Start of Extracted data

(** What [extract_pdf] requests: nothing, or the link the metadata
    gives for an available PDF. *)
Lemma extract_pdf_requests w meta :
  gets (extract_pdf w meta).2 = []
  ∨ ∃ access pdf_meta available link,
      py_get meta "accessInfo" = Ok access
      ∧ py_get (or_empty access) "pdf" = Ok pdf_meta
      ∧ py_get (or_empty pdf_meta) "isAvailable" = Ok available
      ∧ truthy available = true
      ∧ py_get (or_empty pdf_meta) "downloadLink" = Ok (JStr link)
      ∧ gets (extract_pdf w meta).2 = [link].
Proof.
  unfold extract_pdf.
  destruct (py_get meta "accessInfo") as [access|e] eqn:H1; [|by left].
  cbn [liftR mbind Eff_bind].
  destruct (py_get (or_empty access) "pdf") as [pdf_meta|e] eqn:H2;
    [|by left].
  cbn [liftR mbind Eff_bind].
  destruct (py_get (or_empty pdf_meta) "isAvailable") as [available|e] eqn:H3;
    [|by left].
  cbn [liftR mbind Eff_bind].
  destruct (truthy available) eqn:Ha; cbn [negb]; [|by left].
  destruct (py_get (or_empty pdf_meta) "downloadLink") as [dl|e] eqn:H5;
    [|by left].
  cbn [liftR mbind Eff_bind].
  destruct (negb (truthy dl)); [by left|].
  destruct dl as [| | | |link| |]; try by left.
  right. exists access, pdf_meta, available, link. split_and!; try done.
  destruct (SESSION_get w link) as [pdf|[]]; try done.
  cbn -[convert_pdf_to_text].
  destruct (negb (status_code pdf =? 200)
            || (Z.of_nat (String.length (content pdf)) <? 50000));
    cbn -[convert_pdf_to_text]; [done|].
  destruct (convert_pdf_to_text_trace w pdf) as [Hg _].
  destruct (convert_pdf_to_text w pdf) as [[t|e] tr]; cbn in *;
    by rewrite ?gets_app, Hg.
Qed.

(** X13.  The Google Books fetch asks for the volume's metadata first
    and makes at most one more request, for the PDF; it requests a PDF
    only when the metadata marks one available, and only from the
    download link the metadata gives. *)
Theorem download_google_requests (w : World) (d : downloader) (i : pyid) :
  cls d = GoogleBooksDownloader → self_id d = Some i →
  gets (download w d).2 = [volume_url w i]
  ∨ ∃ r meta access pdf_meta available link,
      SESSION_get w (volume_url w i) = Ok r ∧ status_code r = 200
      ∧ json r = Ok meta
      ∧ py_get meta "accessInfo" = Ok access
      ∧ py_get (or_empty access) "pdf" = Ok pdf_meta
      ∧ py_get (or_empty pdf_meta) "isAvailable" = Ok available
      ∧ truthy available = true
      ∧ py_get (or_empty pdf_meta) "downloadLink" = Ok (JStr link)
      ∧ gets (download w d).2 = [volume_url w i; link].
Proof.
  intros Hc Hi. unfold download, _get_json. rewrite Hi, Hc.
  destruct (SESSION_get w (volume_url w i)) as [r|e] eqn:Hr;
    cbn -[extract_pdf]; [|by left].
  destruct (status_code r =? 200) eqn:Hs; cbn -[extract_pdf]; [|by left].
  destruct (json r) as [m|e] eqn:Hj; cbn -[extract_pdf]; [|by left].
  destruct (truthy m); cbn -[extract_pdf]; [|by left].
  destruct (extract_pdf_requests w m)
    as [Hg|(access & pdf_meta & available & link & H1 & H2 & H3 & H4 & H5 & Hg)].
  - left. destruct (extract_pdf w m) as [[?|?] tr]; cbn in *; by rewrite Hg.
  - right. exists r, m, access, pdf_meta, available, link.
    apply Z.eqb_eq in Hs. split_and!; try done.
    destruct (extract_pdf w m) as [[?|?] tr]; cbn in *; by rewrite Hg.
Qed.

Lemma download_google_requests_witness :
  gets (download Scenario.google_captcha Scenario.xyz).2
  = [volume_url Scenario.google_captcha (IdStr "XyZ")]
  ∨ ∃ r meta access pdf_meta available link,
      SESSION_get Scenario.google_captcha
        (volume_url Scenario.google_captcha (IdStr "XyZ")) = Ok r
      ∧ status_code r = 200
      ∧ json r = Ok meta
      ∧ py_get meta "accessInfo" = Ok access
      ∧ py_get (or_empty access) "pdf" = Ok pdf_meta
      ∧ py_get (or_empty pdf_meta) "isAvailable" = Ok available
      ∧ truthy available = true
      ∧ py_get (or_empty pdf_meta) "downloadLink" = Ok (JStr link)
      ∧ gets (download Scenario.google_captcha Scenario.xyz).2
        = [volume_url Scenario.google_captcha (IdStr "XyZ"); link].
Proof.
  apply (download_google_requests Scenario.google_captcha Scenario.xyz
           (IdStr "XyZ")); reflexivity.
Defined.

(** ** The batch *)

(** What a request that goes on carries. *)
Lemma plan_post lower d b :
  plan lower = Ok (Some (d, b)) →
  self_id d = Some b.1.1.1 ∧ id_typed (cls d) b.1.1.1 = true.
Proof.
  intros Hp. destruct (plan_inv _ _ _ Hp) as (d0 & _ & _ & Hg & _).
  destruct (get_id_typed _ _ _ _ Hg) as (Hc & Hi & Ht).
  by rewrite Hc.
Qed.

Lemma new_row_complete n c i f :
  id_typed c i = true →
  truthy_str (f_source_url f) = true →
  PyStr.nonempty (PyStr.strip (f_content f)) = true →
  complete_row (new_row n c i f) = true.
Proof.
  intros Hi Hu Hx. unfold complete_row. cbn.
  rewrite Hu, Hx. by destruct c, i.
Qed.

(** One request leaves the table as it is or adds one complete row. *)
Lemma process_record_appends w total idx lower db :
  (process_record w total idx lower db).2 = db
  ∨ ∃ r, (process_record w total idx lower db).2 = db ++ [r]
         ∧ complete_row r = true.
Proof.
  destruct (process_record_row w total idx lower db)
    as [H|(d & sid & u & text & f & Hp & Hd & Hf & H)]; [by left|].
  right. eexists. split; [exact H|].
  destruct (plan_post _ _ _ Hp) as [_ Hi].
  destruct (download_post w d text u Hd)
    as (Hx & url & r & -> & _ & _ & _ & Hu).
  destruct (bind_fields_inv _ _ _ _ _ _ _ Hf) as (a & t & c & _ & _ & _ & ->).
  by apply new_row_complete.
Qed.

End of Extracted data

### [What needs to be done]
Starting at the line that has "as [available|e] eqn:H3;" in the records above, restate word for word every line until the one that has "as [dl|e] eqn:H5;", and include that one as well.

### [The completed task]
  destruct (py_get (or_empty pdf_meta) "isAvailable") as [available|e] eqn:H3;
    [|by left].
  cbn [liftR mbind Eff_bind].
  destruct (truthy available) eqn:Ha; cbn [negb]; [|by left].
  destruct (py_get (or_empty pdf_meta) "downloadLink") as [dl|e] eqn:H5;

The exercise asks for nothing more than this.